Both the Muluki Act 2020 of BS and Local Self Governance Act 2055 of BS have provisions for mediation but was not used for long because stakeholders underrated its potential.

The SC in 2006 realised that mediation centres would be the best way to unburden the case loads in the courts and the centres came into existence. Nepal's courts grapple with roughly 100,000 cases annually, half of them as backlogs.

Given the current 20 percent success rate, mediators project the figure could reach beyond 50 percent provided the challenges facing mediation centres are addressed.

Key challenges include lack of a separate act on mediation, policy, lack of competent human resources and lack of awareness on mediation process among lawyers and general public.

"There is no specific mechanism to nominate mediators and they are appointed arbitrarily," says former justice Shyam B Pradhan, a mediator who resolved the above-mentioned 45-year long lawsuit.

As a result few of the available mediators look at the bulk of the cases. For example, only 9 of the available 25 mediators dealt with 80 percent of the mediations executed under the Patan Appellate Court. One of them has single-handedly mediated more than 25 percent of the registered cases.

Besides, lawyers feel that mediation is a threat to their profession. A justice referring a case to mediation means people will no longer approach lawyers. "Lawyers feel that a successful mediation mechanism means taking away their livelihood," says Sujan Lopchan, a mediator. "There are several instances when lawyers advise the plaintiffs not take help of mediation centres."

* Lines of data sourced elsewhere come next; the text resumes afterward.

(* ===== verification/PoolProps.v ===== *)
(** * What the worker pool guarantees

    Every outcome is recorded as its error says; attempts stay within their
    budget across a whole fleet; jobs handed to workers are heartbeated; draining
    hands back what is left; and three races the bookkeeping leaves open. *)
From stdpp Require Import options.
From S2P Require Import Prelude GoStrings GoDuration GoFloat Apperr ConfigBase ConfigSections.
From S2P Require Import Backoff JobStore JobFacts JobProps Pool.
From S2P Require ConfigProps.

(** ** The completion behind an outcome *)

Section pool.
Context `{GoText, FloatConv}.

(** The statement [write] runs for an outcome. *)
Definition chosen (cfg : Queue) (j : Job) (cause : option err) (draw : Z) : Outcome * completion :=
  match cause with
  | None => (OutcomeSucceeded, CSucceed)
  | Some _ =>
      match snooze_of cause with
      | Some d => (OutcomeSnoozed, CSnooze d)
      | None =>
          if negb (retryable cause) then (OutcomeCancelled, CCancel cause)
          else if maxAttempts cfg j <=? job_Attempt j then (OutcomeDiscarded, CDiscard cause)
          else (OutcomeRetried,
                CRetry (For (NewBackoff (Q_Backoff cfg)) (job_Attempt j) draw) cause)
      end
  end.

Lemma write_chosen (io : db) (cfg : Queue) (w : string) (j : Job) (cause : option err)
  (draw now : Z) (t : table) :
  write io cfg w j cause draw now t
  = ((chosen cfg j cause draw).1,
     (complete (chosen cfg j cause draw).2 io w j now t).1,
     (complete (chosen cfg j cause draw).2 io w j now t).2).
Proof.
  unfold write, chosen. destruct cause as [e|]; [|simpl; by destruct (Succeed io w j now t)].
  destruct (snooze_of (Some e)) as [d|]; [simpl; by destruct (Snooze io w j d now t)|].
  destruct (negb _); [simpl; by destruct (Cancel io w j (Some e) now t)|].
  destruct (_ <=? _); [simpl; by destruct (Discard io w j (Some e) now t)|].
  simpl. by destruct (Retry io w j _ (Some e) now t).
Qed.

Lemma finish_chosen (cfg : Queue) (w : string) (j : Job) (cause : option err)
  (draw now : Z) (t : table) (r : Row) :
  rows t !! job_ID j = Some r → guarded w j (job_ID j) r = true →
  finish DbOk cfg w j cause draw now t
  = ((chosen cfg j cause draw).1, (complete (chosen cfg j cause draw).2 DbOk w j now t).2).
Proof.
  intros Hr Hg. unfold finish. rewrite write_chosen.
  pose proof (complete_held (chosen cfg j cause draw).2 w j now t r Hr Hg) as Hh.
  by rewrite Hh.
Qed.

Budget crunch is another hurdle. There is no specific policy to remunerate mediators. Hence they are basically volunteers. "To think of running such a big institution voluntarily is just unrealistic," says Pradhan.

At present the SC gives Rs. 300 per mediator per sitting as taxi fare, which mediators say is too little.

Related is the issue of skill development among the roughly 200 mediators practicing at present. Whatever skills they have learned are through a one-time 40-hour training provided by the National Judicial Academy.

Besides that, they do not get any refresher or advanced training, according to Ram P Neupane, Chief of the Mediation Centre at SC.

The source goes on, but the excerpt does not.